お風呂から出たらすぐに化粧水などで保湿をする人が多いです。
確かに温まった肌に化粧水やクリームを与えると吸収しやすくなります。
ふっくらモチモチといった決まり文句で肌に水分を与える習慣に慣れてしまっているのです。
そうしなければ乾燥してしまう思い込んでいるのですが、水分を与え過ぎているから乾燥を招くということに着目してください。
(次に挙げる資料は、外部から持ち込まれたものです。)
(** One of the trees is replaced; nodes may move between it and [X]. *)
Lemma PI_replace s X X' ts m sel rs t' m' :
  PI_trees s X ts m -> rb_rep (rb_heap rs) t' rs ->
  (forall b, is_Some (rb_heap rs !! b) <-> is_Some (pi_nodes s !! b)) ->
  (forall b sel', sel' <> sel -> b ∈ inorder (ts sel') -> rb_heap rs !! b = pi_nodes s !! b) ->
  (forall b, b ∈ X \/ b ∈ inorder (ts sel) <-> b ∈ X' \/ b ∈ inorder t') ->
  (forall b, b ∈ X' -> b ∉ inorder t') ->
  StronglySorted Z.lt (key_in (pi_infos s) <$> inorder t') ->
  (forall g i, m' !! g = Some i <->
     exists a, a ∈ inorder t' /\ pi_infos s !! a = Some (XomPageInfo g i)) ->
  PI_trees (pi_set_rb s sel rs) X' (upd ts sel t') (upd m sel m').
Proof.
  intros [Hreps Hdisj Hloose Hdn Hdi] Hrep Hdom Hframe HX HX' Hs Hm.
  destruct (pi_set_rb_simpl s sel rs) as (Hn & Hi & Hrb & Hroot).
  assert (forall b sel', b ∈ inorder (upd ts sel t' sel') <->
    (sel' = sel /\ b ∈ inorder t') \/ (sel' <> sel /\ b ∈ inorder (ts sel'))) as Hu.
  { intros b sel'. unfold upd. destruct (decide _) as [->|]; [|split; [auto|by intros [[]|[]]]].
    split; [auto|by intros [[]|[]]]. }
  assert (forall b sel', sel' <> sel -> b ∈ inorder (ts sel') -> (b ∉ X) /\ (b ∉ inorder (ts sel))) as Ho.
  { intros b sel' Hne Hb. split; intros ?; [by eapply Hloose|eauto]. }
  assert (forall b, b ∈ X \/ (exists sel', b ∈ inorder (ts sel')) <->
                    b ∈ X' \/ exists sel', b ∈ inorder (upd ts sel t' sel')) as Hall.
  { intros b. setoid_rewrite Hu. split.
    - intros [Hb|[sel' Hb]].
      + destruct (proj1 (HX b) (or_introl Hb)); eauto.
      + destruct (decide (sel' = sel)) as [->|]; [|eauto 6].
        destruct (proj1 (HX b) (or_intror Hb)); eauto.
    - intros [Hb|[sel' [[-> Hb]|[? Hb]]]]; [| |eauto].
      + destruct (proj2 (HX b) (or_introl Hb)); eauto.
      + destruct (proj2 (HX b) (or_intror Hb)); eauto. }
  split.
  - intros sel'. destruct (decide (sel' = sel)) as [->|Hne].
    + rewrite !upd_eq. split; rewrite ?Hn, ?Hi, ?Hrb; try done.
      intros a Ha. rewrite Hdi. destruct (proj2 (HX a) (or_intror Ha)); eauto.
    + rewrite !upd_ne by done. eapply tree_rep_frame; [apply Hreps|by apply Hroot|].
      intros a Ha. rewrite Hn, Hi. eauto.
  - assert (forall b sel', sel' <> sel -> b ∈ inorder (ts sel') -> (b ∉ X') /\ (b ∉ inorder t')) as Ho'.
    { intros b sel' Hne Hb. destruct (Ho b sel' Hne Hb) as [H1 H2].
      split; intros H; destruct (proj2 (HX b)); auto. }
    intros s1 s2 a. rewrite !Hu.
    intros [[-> H1]|[Hn1 H1]] [[-> H2]|[Hn2 H2]]; [done| | |eauto].
    + by destruct (Ho' _ _ Hn2 H2).
    + by destruct (Ho' _ _ Hn1 H1).
  - intros sel' a Ha. rewrite Hu. intros [[-> H1]|[Hn1 H1]]; [by eapply HX'|].
    destruct (Ho a sel' Hn1 H1). destruct (proj2 (HX a) (or_introl Ha)); auto.
  - intros a. by rewrite Hn, Hdom, Hdn.
  - intros a. by rewrite Hi, Hdi.
Qed.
もともと肌の層には水分を逃がさないように保護膜があるのです。
ですから過度に化粧水やクリームを使い続けると、肌の機能が低下しやすくなるので気をつけましょう。

 

お風呂でしっかりと肌を洗うのは気持ち良いですし、決して悪いことではありません。
ただ、洗い過ぎると傷つけてしまうので乾燥しやすくなるのです。
乾燥した肌を何とかしようとして化粧水などを多量に使うと、肌バリアの機能が低下するので悪循環になります。
ほとんどの汚れはぬるま湯で落とせるので、過剰に敏感にならずに肌を守りながらスキンケアすることをお勧めします。